MaticKos Photography

GoPro field of view (fov) and image quality compared

So I have a GoPro Hero2 for a long time now. It's mostly used for backstage or as a "scene" camera since the footage is perfect adequate for my needs and the wide angle is just what I need. The one thing that always left me wondering was it's Field Of View (FOV) settings while using a fixed lens and the image quality associated with it..
In 1080 mode Hero2 has three options: wide (180 degrees), medium (127 degrees) and narrow (90 degrees). There are no interchangeable lens, no moving glass, no optical zoom, so the change in FOV has to be done by software, right? The software just crops into the original 1080 wide shot and enlarges the crop to 1920x1080. So it doesn't make any difference if you record in wide mode, then crop&enlarge if needed later in post. At least that's what most users on forums say, but is it true? Well, I had a few hours to kill while my video was rendering, so I did a quick test.

Three 1080 clips on a tripod: wide, medium and narrow.

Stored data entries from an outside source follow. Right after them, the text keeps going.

Fixpoint verify_fields (key : string) (values : list (string * bytes)) : PM CW unit :=
  match values with
  | [] => pret tt
  | (fieldKey, value) :: values =>
      expected <~ buildDeterministicValue key fieldKey ;;
      if decide (expected = value) then verify_fields key values
      else pfail (Exit "unexpected deterministic value")
  end.

Definition verifyRow (key : string) (values : row) : PM CW unit :=
  if decide (values = ∅) then pret tt
  else verify_fields key (range values).

(** The loop of [DoInsert] and [DoBatchInsert]: the call is repeated until it
    succeeds, the context is cancelled or the retries are used up. *)
Fixpoint retry_loop (fuel : nat) (op : PM D (option error)) (numOfRetries : Z) : PM CW (option error) :=
  err <~ on_workDB op ;;
  match err with
  | None => pret None
  | Some _ =>
      e <~ ctx_Err ;;
      match e with
      | Some Canceled => pret None
      | _ =>
          let numOfRetries := wrap64 (numOfRetries + 1) in
          c <~ get_core ;;
          if numOfRetries >? c_insertionRetryLimit c then pret err
          else
            on_rand Float64 ~;
            match fuel with
            | O => pfail OutOfFuel
            | S fuel => retry_loop fuel op numOfRetries
            end
      end
  end.

Definition with_retries (op : PM D (option error)) : PM CW (option error) :=
  c <~ get_core ;;
  retry_loop (Z.to_nat (c_insertionRetryLimit c)) op 0.

Definition DoInsert : PM CW (option error) :=
  keyNum <~ draw_keySequence ;;
  dbKey <~ key_of keyNum ;;
  values <~ buildValues dbKey ;;
  c <~ get_core ;;
  with_retries (db_Insert (c_table c) dbKey values).

Fixpoint build_batch (n : nat) (key : PM CW Z) (values : string → PM CW row) (ack : Z → PM CW unit) :
    PM CW (list string * list row) :=
  match n with
  | O => pret ([], [])
  | S n =>
      keyNum <~ key ;;
      dbKey <~ key_of keyNum ;;
      vs <~ values dbKey ;;
      ack keyNum ~;
      kvs <~ build_batch n key values ack ;;
      pret (dbKey :: kvs.1, vs :: kvs.2)
  end.

Definition no_ack (_ : Z) : PM CW unit := pret tt.

Definition no_batch : error := "the db does't implement the batchDB interface".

Done indoor, in poor light to maximize defects and to see the noise reduction done by the GoPro.
All screenshots are unaltered, at 100% view, cropped to center 700x700px for easy(er) handling on blog.

Then I took the wide shot and enlarged it for about 128%, to fit the original medium shot from the cam.
If you use your keyboard left and right arrows, you can quickly switch between the two images and compare them.

There is a slight brightness and color temperature difference, but the sharpness and noise difference is quite obvious. The original medium shot is a lot sharper and clearer then the enlarged wide shot. So I guess GoPro doesn't only crop and enlarge, it does a few other modifications as well.


Here's the same comparison between wide and narrow shot. Wide shot enlarged to fit the original narrow shot.
Don't really have to comment, do I?



This noise was bothering me too much, so I went out and did some some more outdoor samples.

Taken on clear sunny day in sunlit area, original medium shot and wide shot enlarged in Photoshop. There's some contrast difference, but that's easily fixed in post, but the sharpness difference is obvious.


Here the original narrow shot with enlarged wide shot. As before.. no comparison.

Here's another original narrow shot and enlarged wide shot; sunny day, shade:


and original narrow shot with enlarged wide shot:


Last sample set, original medium shot and enlarged wide shot; sunny day, open shade:


and original narrow show with enlarged wide shot:



My conclusion..  It is NOT the same filming in wide mode (then cropping & enlarging in post) or changing fov modes in camera itself. If sharpness is your main priority, it is far better to pick your fov and setting it in the camera before filming. Color and contrast can easily be fixed in post, same as blur, while sharpness can't be. Judging by the samples, GoPro does a really good job with it's "zooming", so use it.